We probably won’t see Rafael Montero in the second half, but maybe Jenrry Mejia can show he’s healthy and become a viable member of the bullpen. That would help that need.

Daniel Murphy has played well enough to warrant eliminating the need for a second baseman. Once and for all, they will not make a run at Robinson Cano. Not happening.

We’re not going to see Noah Syndergaard, but perhaps he can show he’s worthy of Triple-A next year.

The forecast wasn’t positive after the R.A. Dickey trade and coming out of spring training, but the Mets broke the gate at 7-4, then went on a long slide that had them bottom out at 15 games under .500. They are nine games under now, but it’s not totally gloomy.

“You have a star at third,’’ Collins said of David Wright “You have a star on the mound in Harvey and you have another one coming in Zack Wheeler. I plan on seeing a lot more games like the one [Wheeler] pitched the other night in San Francisco. The more confidence he gets, the better he is going to be.

“We’re not by any means happy where we are,’’ Collins said. “We know we have to get better.’’

Ironically, they have gotten better despite three major disappointments in what was to be their core. Ike Davis, Ruben Tejada and Lucas Duda have not come close to producing as expected. Davis is now in a platoon with Satin, Tejada is in Triple-A, and Duda is on the disabled list and they shouldn’t even be thinking about cutting into Young’s playing time.

Answers to those three players, and the center field platoon of Kirk Nieuwenhuis, are something Alderson wants to get. Plus, there’s the question of Jon Niese’s shoulder, whether the bullpen will continue to improve and if Marlon Byrd is worthy of an extension.

Not all of things will be answered in the positive. It rarely happens that way. But, if enough are getting out of fourth and a winning season are possibly, and that’s something few of us could have predicted.

As always, your comments are greatly appreciated and I will attempt to answer them. Please follow me on Twitter @jdelcos

Jul 03

A No-Hitter Watch Always On With Matt Harvey

ESPN’s Mark Simon wrote an interesting piece on what it would take for Matt Harvey to throw a no-hitter tonight for the New York Mets. I can narrow it down for you: Be on his game and be lucky.

Nobody can predict a no-hitter, but Simon is on the right track in that Harvey is one of those pitchers you can’t help but watch because of the possibility. If you want to turn away from a Harvey start – and why would you? – just wait until the first hit because you never know.

Harvey has already had three no-hit bids through six innings this season, and lost a fourth into the fifth inning.

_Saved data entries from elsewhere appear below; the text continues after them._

(* ===== verification/GatewayRender.v ===== *)
(** * [internal/managedgateway/render.go]: the runtime configuration of one gateway

    [render] turns a snapshot, an attachment and the member ledger into the JSON a
    gateway process reads, or reports that a peer has not published its half of a
    link yet. *)
From S2P Require Import Prelude GoStd Json JsonDecode NetIP NetIPFacts SiteConfig Api Prog Kube PlatformPlan GatewayRegistry.
Open Scope Z_scope.

Record Attachment := mkAttachment {
  at_TransitCIDR : string; at_RouterIP : string; at_BFDSourceIP : string; at_MemberIPs : list string }.

Definition peerID (location id : string) : string := (location ++ "/" ++ id)%string.

Definition ipv4 (s : string) : bool :=
  match ParseAddr s with Some ip => Is4 ip && (AddrString ip =? s)%string | None => false end.
Definition findLink (links : list GatewayLink) (id : string) : option GatewayLink :=
  List.find (fun l => (gl_PeerID l =? id)%string) links.

(** [base64.StdEncoding.DecodeString]: padded, standard alphabet; line breaks are
    skipped, anything else is an error. *)
Definition base64_val (c : ascii) : option Z :=
  let v := byte_val c in
  if (65 <=? v) && (v <=? 90) then Some (v - 65)
  else if (97 <=? v) && (v <=? 122) then Some (v - 71)
  else if (48 <=? v) && (v <=? 57) then Some (v + 4)
  else if v =? 43 then Some 62
  else if v =? 47 then Some 63
  else None.
Fixpoint skip_newlines (s : string) : string :=
  match s with
  | EmptyString => EmptyString
  | String c s => if (byte_val c =? 10) || (byte_val c =? 13) then skip_newlines s else String c (skip_newlines s)
  end.
Fixpoint base64_groups (fuel : nat) (s : string) : option (list Z) :=
  match fuel with
  | O => None
  | S fuel =>
      match s with
      | EmptyString => Some []
      | String a (String b (String c (String d rest))) =>
          match base64_val a, base64_val b with
          | Some x, Some y =>
              let b0 := Z.lor (Z.shiftl x 2) (Z.shiftr y 4) in
              match base64_val c, base64_val d with
              | Some z, Some w =>
                  match base64_groups fuel rest with
                  | Some l => Some (b0 :: Z.lor (Z.shiftl (Z.land y 15) 4) (Z.shiftr z 2) :: Z.lor (Z.shiftl (Z.land z 3) 6) w :: l)
                  | None => None
                  end
              | Some z, None =>
                  if (byte_val d =? 61) && (String.length rest =? 0)%nat
                  then Some [b0; Z.lor (Z.shiftl (Z.land y 15) 4) (Z.shiftr z 2)] else None
              | None, None =>
                  if (byte_val c =? 61) && (byte_val d =? 61) && (String.length rest =? 0)%nat then Some [b0] else None
              | None, Some _ => None
              end
          | _, _ => None
          end
      | _ => None
      end
  end.
Definition base64_decode (s : string) : option (list Z) :=
  let s := skip_newlines s in base64_groups (S (String.length s)) s.

(** What [render] gives: an error, an incomplete configuration, or the document. *)
Inductive rendered := Broken (e : error) | Incomplete | Rendered (config : json).

Section render.
Variable r : GatewayReconciler.
Variable b : NetworkBinding.
Variable a : Attachment.
Variable l : ledger.
Variable m : member.
Let spec := nb_Spec b.
Let self := mb_Endpoint m.

Definition local_cidrs : list string :=
  sort_strings (map bs_CIDR (List.filter (fun s => negb (bs_Deleting s)) (nb_Subnets spec))).
Definition bridge_name : string := ("pt-" ++ Short (oi_UID (nb_VPCRef spec) ++ "/" ++ nb_LocationRef spec))%string.

(** A [map[string]any] is an object with sorted keys. *)
Definition gateway_section (cidrs : list string) : json :=
  JObj [("attachmentID", JStr (om_Name (nb_Meta b)));
        ("bfd", JObj [("minRX", JInt 300); ("minTX", JInt 300); ("multiplier", JInt 3); ("sourceIP", JStr (at_BFDSourceIP a))]);
        ("cidr", JStr (List.hd "" cidrs)); ("cidrs", JArr (map JStr cidrs)); ("gatewayID", JStr (ge_ID self));
        ("gatewayIP", JStr (ge_TransitIP self)); ("globalVpcID", JStr (nb_NativeVpcName spec));
        ("ownerUID", JStr (om_UID (nb_Meta b))); ("routerIP", JStr (at_RouterIP a)); ("siteID", JStr (nb_LocationRef spec));
        ("transitCIDR", JStr (at_TransitCIDR a)); ("transitName", JStr bridge_name); ("version", JStr "v2");
        ("vpcName", JStr (nb_NativeVpcName spec))].
Definition siblings : list json :=
  map (fun s => JObj [("id", JStr (ge_ID (mb_Endpoint s))); ("ip", JStr (ge_TransitIP (mb_Endpoint s)))])
    (List.filter (fun s => negb (ge_ID (mb_Endpoint s) =? ge_ID self)%string) (lg_Members l)).

Definition sorted_peers : list PeerGateway :=
  sort_by_key (fun p => peerID (pg_LocationRef p) (ge_ID (pg_Endpoint p))) (nb_Peers spec).
Definition peer_prefixes (p : PeerGateway) : list string :=
  sort_strings (map rs_CIDR (List.filter (fun s => (rs_LocationRef s =? pg_LocationRef p)%string) (nb_RemoteSubnets spec))).

Definition link_ok (local remote : GatewayLink) : bool :=
  ipv4 (gl_TunnelIP local) && ipv4 (gl_TunnelIP remote) && negb (gl_TunnelIP local =? gl_TunnelIP remote)%string &&
  (1024 <=? gl_ListenPort local) && (gl_ListenPort local <=? 65535) &&
  (1024 <=? gl_ListenPort remote) && (gl_ListenPort remote <=? 65535).
Definition native_ok (local remote : GatewayLink) : bool :=
  (gl_ListenPort local =? gl_ListenPort remote) && negb (gl_ControlVNI local =? 0) && (gl_ControlVNI local <=? 16777215) &&
  (gl_ControlVNI local =? gl_ControlVNI remote) && negb (gl_ControlVNI local =? nb_NetworkID spec).
Definition wireguard_key_ok (key : string) : bool :=
  match base64_decode key with Some bytes => (List.length bytes =? 32)%nat | None => false end.

Definition opt_member (c : bool) (k : string) (j : json) : list (string * json) := if c then [(k, j)] else [].
Definition link_section (p : PeerGateway) (id localID : string) (prefixes : list string) (local remote : GatewayLink) : json :=
  let wireguard := (nb_TransportProfile spec =? "wireguard-bgp")%string in
  let vxlan := (nb_TransportProfile spec =? "vxlan-evpn")%string in
  JObj ([("asn", JInt (ge_LocalASN (pg_Endpoint p))); ("delegatedPrefixes", JArr (map JStr prefixes));
         ("endpoint", JStr (ge_EndpointIP (pg_Endpoint p) ++ ":" ++ Itoa (gl_ListenPort remote)));
         ("id", JStr (Short (localID ++ "/" ++ id))); ("listenPort", JInt (gl_ListenPort local));
         ("localTunnelIP", JStr (gl_TunnelIP local))] ++
        opt_member wireguard "publicKey" (JStr (ge_PublicKey (pg_Endpoint p))) ++
        [("remoteAttachmentID", JStr (pg_LocationRef p))] ++
        opt_member vxlan "remoteHealthIP" (JStr (ge_HealthIP (pg_Endpoint p))) ++
        [("remoteSiteID", JStr (pg_LocationRef p)); ("tunnelIP", JStr (gl_TunnelIP remote))] ++
        opt_member (negb wireguard) "vni" (JInt (gl_ControlVNI local))).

You can’t help but think it will happen eventually, but then again there have been plenty of overpowering pitchers who never threw a no-hitter, and some non-descript arms that made history. It is such a fickle achievement, and to think Johnny Vander Meer did it in consecutive starts.

One thing to consider when Harvey starts is his pitch count. He regularly tops 100 because he’s a high-strikeout pitcher, and after Johan Santana’s 134-pitch no-hitter last year Terry Collins won’t let him get close to that number.

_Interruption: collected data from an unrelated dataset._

(* ===== verification/DomainWitness.v ===== *)
(** * Two controllers on one domain

    The passes of [GlobalWitness] as threads of the concurrent system of [DomainSystem]:
    whether each answer is one the API server may give is checked by evaluation. *)
From S2P Require Import Prelude GoStd Json Validation Api Prog Kube PlatformWitness SyncWitness LocalWorld.
From S2P Require Import GlobalApi GlobalConfig SitePlan GlobalPlan Infra InfraFacts Domain DomainFacts GlobalReconciler GlobalSafety DomainSystem InfraWorld GlobalWitness.
Open Scope Z_scope.

#[export] Instance ConfigMap_eq_dec : EqDecision ConfigMap.
Proof. solve_decision. Defined.

Section served.
Context (gate : DomainGate).

Definition is_lockb (m : ObjectMeta) : bool := (om_Namespace m =? dg_Namespace gate)%string && (om_Name m =? lockName gate)%string.
Definition stored_asb (sent cm : ConfigMap) : bool :=
  (om_Namespace (cm_Meta cm) =? om_Namespace (cm_Meta sent))%string && (om_Name (cm_Meta cm) =? om_Name (cm_Meta sent))%string &&
  bool_decide (om_Labels (cm_Meta cm) = om_Labels (cm_Meta sent)) && bool_decide (cm_Data cm = cm_Data sent).
(** The versions of the lock after an answered call, if the API server may answer so. *)
Definition served (vs : list ConfigMap) (o : op) : ans o -> option (list ConfigMap) :=
  match o return ans o -> option (list ConfigMap) with
  | Get AuthorityAPI KConfigMap _ _ => fun x =>
      match x with Ok cm => if bool_decide (cm ∈ vs) then Some vs else None | Err _ => Some vs end
  | Create AuthorityAPI KConfigMap sent => fun x =>
      match vs, x with
      | [], Ok cm => if is_lockb (cm_Meta sent) && stored_asb sent cm then Some [cm] else None
      | _, _ => None
      end
  | Update AuthorityAPI KConfigMap sent => fun x =>
      match vs, x with
      | cur :: _, Ok cm =>
          if is_lockb (cm_Meta sent) && (version_of cur =? version_of sent)%string && stored_asb sent cm &&
             negb (bool_decide (version_of cm ∈ map version_of vs)) then Some (cm :: vs) else None
      | _, _ => None
      end
  | _ => fun _ => Some vs
  end.
Lemma is_lockb_ok m : is_lockb m = true -> is_lock gate m.
Proof. unfold is_lockb. intros H. breflect. by split. Qed.
Lemma stored_asb_ok sent cm : stored_asb sent cm = true -> stored_as sent cm.
Proof. unfold stored_asb. intros H. breflect. by repeat split. Qed.
Lemma served_serve vs o x vs' : served vs o x = Some vs' -> serve gate vs vs' o x.
Proof.
  destruct o as [[|] []| |[|] [] sent|[|] [] sent| | | | |]; simpl; try (by intros [= <-]).
  - destruct x as [cm|e]; [|by intros [= <-]]. case_bool_decide as Hc; [|done]. intros [= <-]. split; [done|].
    intros _ _ cm' [= <-]. by apply list_elem_of_In.
  - destruct vs as [|]; [|done]. destruct x as [cm|]; [|done]. destruct (_ && _) eqn:E; [|done]. intros [= <-].
    apply andb_prop in E as [E1%is_lockb_ok E2%stored_asb_ok]. left. split; [done|]. split; [done|]. exists cm. split; [done|]. split; [done|]. by intros y [= <-].
  - destruct vs as [|cur past]; [done|]. destruct x as [cm|]; [|done]. destruct (_ && _) eqn:E; [|done]. intros [= <-].
    apply andb_prop in E as [[[E1%is_lockb_ok EV]%andb_prop E2%stored_asb_ok]%andb_prop EF%negb_true_iff]. apply bool_decide_eq_false in EF. breflect.
    left. split; [done|]. exists cur, past, cm. split; [done|]. split; [done|]. split; [done|]. split; [by rewrite <- list_elem_of_In|].
    split; [done|]. by intros y [= <-].
Qed.

(** The versions after a history. *)
Fixpoint chain (vs : list ConfigMap) (h : ghistory) : option (list ConfigMap) :=
  match h with [] => Some vs | Ev o x :: h => match served vs o x with Some vs => chain vs h | None => None end end.
Context {VAL : Validation} {MACH : Machinery} {UNS : Unstructured} {NEST : NestedFields}.
Lemma chain_runs vs vs' ts r h0 p h p' : reachable gate (mkSystem vs (ts ++ [mkThread r h0 p])) -> exec p h p' -> chain vs h = Some vs' ->
  reachable gate (mkSystem vs' (ts ++ [mkThread r (h0 ++ h) p'])).
Proof.
  intros HR HX. revert vs h0 HR. induction HX as [p|o k x h p' HX IH]; intros vs h0 HR HC; simpl in HC.
  - injection HC as <-. by rewrite List.app_nil_r.
  - destruct (served vs o x) as [vs1|] eqn:E; [|done]. apply served_serve in E.
    replace (h0 ++ Ev o x :: h) with ((h0 ++ [Ev o x]) ++ h) by by rewrite <- List.app_assoc.
    apply (IH vs1); [|done]. eapply reachable_step; [exact HR|].
    pose proof (step_call gate vs vs1 (ts ++ [mkThread r h0 (Act o k)]) (List.length ts) r h0 o k x) as HS.
    rewrite list_lookup_middle, insert_app_r_alt, Nat.sub_diag in HS by done. by apply HS.
Qed.
(** A pass that starts and makes the calls [h]. *)
Lemma chain_pass vs vs' ts r ns nm h p' : in_domain gate r -> reachable gate (mkSystem vs ts) -> exec (Reconcile r ns nm) h p' ->
  chain vs h = Some vs' -> reachable gate (mkSystem vs' (ts ++ [mkThread r h p'])).
Proof.
  intros HD HR HX HC. apply (chain_runs vs vs' ts r [] (Reconcile r ns nm)); [|done|done].
  eapply reachable_step; [exact HR|]. by apply step_start.
Qed.
End served.

(** ** The lock taken, used and returned *)

Notation pass w := (mkThread global_reconciler (pass_history w) (snd (fst (one_pass w)))).
Definition lock_versions (l : list infra) : list ConfigMap :=
  match fold_left (fun vs w => match vs with Some vs => chain (re_Gate global_reconciler) vs (pass_history w) | None => None end) l (Some []) with
  | Some vs => vs | None => []
  end.
Definition taken : list ConfigMap := Eval vm_compute in lock_versions [start].
Definition returned : list ConfigMap := Eval vm_compute in lock_versions [start; quiesced; resuming].
Lemma lock_taken : chain (re_Gate global_reconciler) [] (pass_history start) = Some taken.
Proof. vm_compute. reflexivity. Qed.
Lemma lock_kept : chain (re_Gate global_reconciler) taken (pass_history quiesced) = Some taken.
Proof. vm_compute. reflexivity. Qed.
Lemma lock_returned : chain (re_Gate global_reconciler) taken (pass_history resuming) = Some returned.
Proof. vm_compute. reflexivity. Qed.
Definition crowded : system := mkSystem returned [pass start; pass quiesced; pass resuming].
Lemma crowded_reachable : reachable (re_Gate global_reconciler) crowded.
Proof.
  pose proof (fun w => play_exec infra_step (Reconcile global_reconciler "" "net") w) as HX.
  apply (chain_pass _ taken returned [pass start; pass quiesced] _ "" "net"); [done| |exact (HX resuming)|exact lock_returned].
  apply (chain_pass _ taken taken [pass start] _ "" "net"); [done| |exact (HX quiesced)|exact lock_kept].
  apply (chain_pass _ [] taken [] _ "" "net"); [done|constructor|exact (HX start)|exact lock_taken].
Qed.
(** The lock was created for the plan of the example and is free again. *)
Lemma the_domain_lock_excludes_witness :
  map holder_of (sy_lock crowded) = [""; "u1"]%string /\
  forall l1 a b l2, sy_lock crowded = l1 ++ a :: b :: l2 -> holder_of a = ""%string \/ holder_of b = ""%string.
Proof.
  split; [by vm_compute|]. exact (proj1 (the_domain_lock_excludes (re_Gate global_reconciler) crowded crowded_reachable)).
Defined.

METS MUSINGS: While Harvey remains a workhorse, Shaun Marcum’s durability is again an issue. Marcum opened the season on the disabled list and his start Saturday in Milwaukee is in doubt because of pain and/or stiffness in his upper back. Marcum underwent a MRI Tuesday. Carlos Torres could get the ball if the 1-9 Marcum can’t go. … Jon Niese will be re-examined this week and it could be determined then if he will need season-ending surgery on his shoulder to repair a rotator cuff tear. … It has taken him until July, but Collins is finally hinting Anthony Recker might get more playing time now that John Buck is in a dreadful slump. … LaTroy Hawkins hasn’t given up an earned run in 13 appearances. … Ike Davis is hitting .268 with six homers for Triple-A Las Vegas. He was 0-for-5 Monday night. Collins said the reports he’s getting on Davis are encouraging in that his hitch isn’t as pronounced and he’s going more to the opposite field. However, Collins gave no timetable for his return. With Josh Satin doing so well and the All-Star break approaching, it might be a prudent idea to keep him in the minors until the second half. … Noah Syndergaard and Rafael Montero are expected to start against each other in the Futures Game.